Penis means nothing to me. Cock means nothing to me. In my language this part is ngo.c hành, a word that is acceptable for a person to say if there is a good reason, but when I hear this word as a girl I am very puzzled, for it is made up of two words: ngo.c, which means a gem or a precious stone, and hành, which means an onion. These things contradict each other, it has always seemed to me. And neither thing is what I am touching now with my own hand, with my own will and my own desire. The street word for this male part, the word that my friend would whisper in the hidden place inside the banyan tree where we would talk, is cu, a word that it is not acceptable to say. It means turtledove. And this is the word now. Ben’s secret part is a turtledove to me, a fragile thing, a soft thing, very soft, and it moves in my hand, a bird caught sleeping in its dark nest and I feel a very tender thing for it, and I know it is Ben’s cu and this is why there is tenderness and why I feel my heart in my throat and I hope he can feel my heart, too.

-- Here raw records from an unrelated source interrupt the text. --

Lemma advance_option_name_wf ps ch :
  kind ps = PARSE_CONFIG_OPTION_NAME -> parser_wf ps -> parser_wf (advance_option_name ps ch).2.
Proof.
  intros Hk Hwf. pose proof Hwf as [Hv Ho Hoff Hc Hkind]. rewrite Hk in Hc, Hkind.
  unfold advance_option_name, push_char, end_value.
  destruct (is_allowed_in_config_option_name ch && _) eqn:E;
    [|destruct (ch =? sc "}"); [|destruct (((ch =? sc "=") || is_white ch) && _)]];
    [| | |exact Hwf].
  - apply andb_true_iff in E as [_ Hlt%Nat.ltb_lt].
    split; cbn [curr_value option_name curr_value_offset kind consume_offset with_curr_value
      with_curr_value_offset snd]; rewrite ?Hk, ?length_insert; try done; [lia|eauto].
  - split; cbn [curr_value option_name curr_value_offset kind consume_offset
      with_consume_offset with_kind snd]; try done. compute; lia.
  - assert (length (memcpy (option_name ps) (<[curr_value_offset ps := 0%Z]> (curr_value ps))
      (curr_value_offset ps + 1)) = MAX_VALUE_LEN) as Hlen.
    { rewrite length_memcpy; rewrite ?length_insert; lia. }
    assert (strlen (memcpy (option_name ps) (<[curr_value_offset ps := 0%Z]> (curr_value ps))
      (curr_value_offset ps + 1)) < MAX_VALUE_LEN)%nat as Hstr.
    { unfold memcpy. rewrite take_insert_end, <- app_assoc by lia.
      eapply Nat.le_lt_trans; [apply strlen_app_nul|]. rewrite length_take. lia. }
    split; cbn [curr_value option_name curr_value_offset kind consume_offset with_curr_value
      with_curr_value_offset with_option_name with_consume_offset with_kind snd];
      rewrite ?length_insert; try done.
    + unfold MAX_VALUE_LEN; lia.
    + by destruct (ch =? sc "=").
    + destruct (ch =? sc "="); eauto.
Qed.

Lemma advance_config_value_wf ps ch :
  kind ps = PARSE_CONFIG_VALUE -> parser_wf ps -> parser_wf (advance_config_value ps ch).2.
Proof.
  intros Hk Hwf. pose proof Hwf as [Hv Ho Hoff Hc Hkind]. rewrite Hk in Hc, Hkind. destruct Hkind as [Hin Hstr].
  unfold advance_config_value, push_char.
  destruct (ch =? NL); [|destruct (Nat.ltb_spec (curr_value_offset ps) (MAX_VALUE_LEN - 1))].
  - set (s1 := end_value (with_kind PARSE_CONFIG_OPTION_NAME ps)).
    assert (inside s1) as Hin1 by eauto.
    pose proof (option_inside (curr_value s1) (option_name s1) s1 Hin1) as Hin2.
    pose proof (option_frame (curr_value s1) (option_name s1) s1) as Hfr. cbv zeta in Hfr.
    destruct (set_logger_option _ _ _) as [r s2]. cbn [snd] in *.
    destruct Hfr as (Ek & Ec & Ev & En & Eo).
    assert (length (curr_value s1) = MAX_VALUE_LEN) by (cbn; by rewrite length_insert).
    destruct (negb (r =? 0)); split; cbn [curr_value option_name curr_value_offset kind consume_offset
      with_curr_value_offset with_consume_offset snd]; rewrite ?Ek, ?Ec, ?Ev, ?En, ?Eo; cbn [s1 end_value
      with_curr_value with_kind kind]; try done; [unfold MAX_VALUE_LEN; lia|eauto].
  - split; cbn [curr_value option_name curr_value_offset kind consume_offset with_curr_value
      with_curr_value_offset snd]; rewrite ?Hk, ?length_insert; try done; [lia|eauto].
  - exact Hwf.
Qed.

(** The states that consume a literal of one character. *)
Lemma parse_consumption_wf ps lit ch next :
  kind ps = PARSE_OPEN_BRACE \/ kind ps = PARSE_OPEN_BRACE_NEWLINE \/
  kind ps = PARSE_CONFIG_OPTION_EQUALS ->
  strlen lit = 1%nat ->
  next = PARSE_OPEN_BRACE_NEWLINE \/ next = PARSE_CONFIG_OPTION_NAME \/
  (next = PARSE_CONFIG_VALUE /\ kind ps = PARSE_CONFIG_OPTION_EQUALS) ->
  parser_wf ps -> parser_wf (parse_consumption ps lit ch next).2.
Proof.
  intros Hk Hlit Hn Hwf. pose proof Hwf as [Hv Ho Hoff Hc Hkind]. unfold parse_consumption.
  destruct (_ =? ch); [|done]. rewrite Hlit.
  assert (consume_offset ps = 0%nat) as Hc0 by (by destruct Hk as [E|[E|E]]; rewrite E in Hc).
  cbn [with_consume_offset consume_offset]. rewrite Hc0. cbn [Nat.leb snd].
  split; cbn; try done; [unfold MAX_VALUE_LEN; lia|by destruct Hn as [->|[->|[-> _]]]|].
  assert (Hin : inside ps) by (destruct Hk as [E|[E|E]]; rewrite E in Hkind; tauto).
  destruct Hn as [->|[->|[-> E]]]; [eauto..|]. rewrite E in Hkind. split; [eauto|tauto].
Qed.

Lemma keyword_wf ps ch :
  kind ps = PARSE_LOGGER_KEYWORD -> parser_wf ps ->
  parser_wf (parse_consumption (with_did_set false false false false ps) $"logger" ch PARSE_LOGGER_NAME).2.
Proof.
  intros Hk [Hv Ho Hoff Hc _]. rewrite Hk in Hc. unfold parse_consumption.
  destruct (_ =? ch); [|by split; cbn; rewrite ?Hk].
  cbn [with_did_set with_consume_offset consume_offset].
  destruct (Nat.leb_spec (strlen $"logger") (S (consume_offset ps))); cbn [snd].
  - split; cbn; try done; [unfold MAX_VALUE_LEN; lia|].
    split_and!; [unfold LS_MAX_LOGGER_NAME_LEN; lia|rewrite take_0; constructor|done|done].
  - split; cbn -[strlen cs]; rewrite ?Hk; done.
Qed.

Lemma parse_advance_wf ps ch : parser_wf ps -> parser_wf (parse_advance ps ch).2.
Proof.
  intros Hwf. unfold parse_advance.
  set (ps1 := if ch =? NL then _ else _).
  assert (Hwf1 : parser_wf ps1) by (unfold ps1; destruct (ch =? NL); by apply with_pos_wf).
  clearbody ps1. destruct (_ || _); [done|]. unfold try_parse.
  destruct (kind ps1) eqn:Hk; cbn [snd].
  - by apply keyword_wf.
  - by apply advance_logger_name_wf.
  - apply parse_consumption_wf; auto.
  - apply parse_consumption_wf; auto.
  - by apply advance_option_name_wf.
  - apply parse_consumption_wf; auto.
  - by apply advance_config_value_wf.
Qed.

(** A logger is complete only at the end of its braces. *)
Lemma got_logger_inside ps ch ps' :
  parser_wf ps -> parse_advance ps ch = (PARSE_GOT_LOGGER, ps') -> inside ps'.
Proof.
  intros Hwf. unfold parse_advance. set (ps1 := if ch =? NL then _ else _).
  assert (Hwf1 : parser_wf ps1) by (unfold ps1; destruct (ch =? NL); by apply with_pos_wf).
  clearbody ps1. destruct (_ || _); [done|]. unfold try_parse, set_parse_error.
  destruct (kind ps1) eqn:Hk; try (case_match; done).
  - unfold advance_logger_name, set_parse_error. by repeat case_match.
  - unfold advance_option_name, set_parse_error.
    destruct Hwf1 as [_ _ _ _ Hin]. rewrite Hk in Hin.
    repeat case_match; intros [= <-]; eauto.
  - unfold advance_config_value, set_parse_error. by repeat case_match.
Qed.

I move him in my hand, the sweet softness of the flesh spilling between my fingers. He makes a sound. I tell my hand to be still. “Does this hurt you?” I say.

His face pulls away from my throat. He takes a deep and ragged breath. I do not want to stop touching him.

“I will hold my hand still,” I say. “Please do not make me let go of you.”

There is that little sound again, deep in his throat. I do not know if it means yes or no. But he says no words. I do not move my hand. My palm has grown as sensitive in its own way as the secret part of my own body, another part that I hesitate to name.

Her hand is on me and all day long I wandered the streets of Saigon, around and around, and I yearned for this moment and I dreaded this moment and my head is telling me now that it’s okay, we’ve talked this out, it’s come down to odds, that’s all, one in twenty-five thousand, as easily ignored as the possibility I’d die each time I stepped into the cab of my truck in America and eased out onto the interstate. But I can’t just go on like before. Her hand is on me and I should either touch her in return or I should tell her to stop and keep on trying to reason this out. But I can do neither thing, all I can do is say nothing and lie still and let her hand stay where it is.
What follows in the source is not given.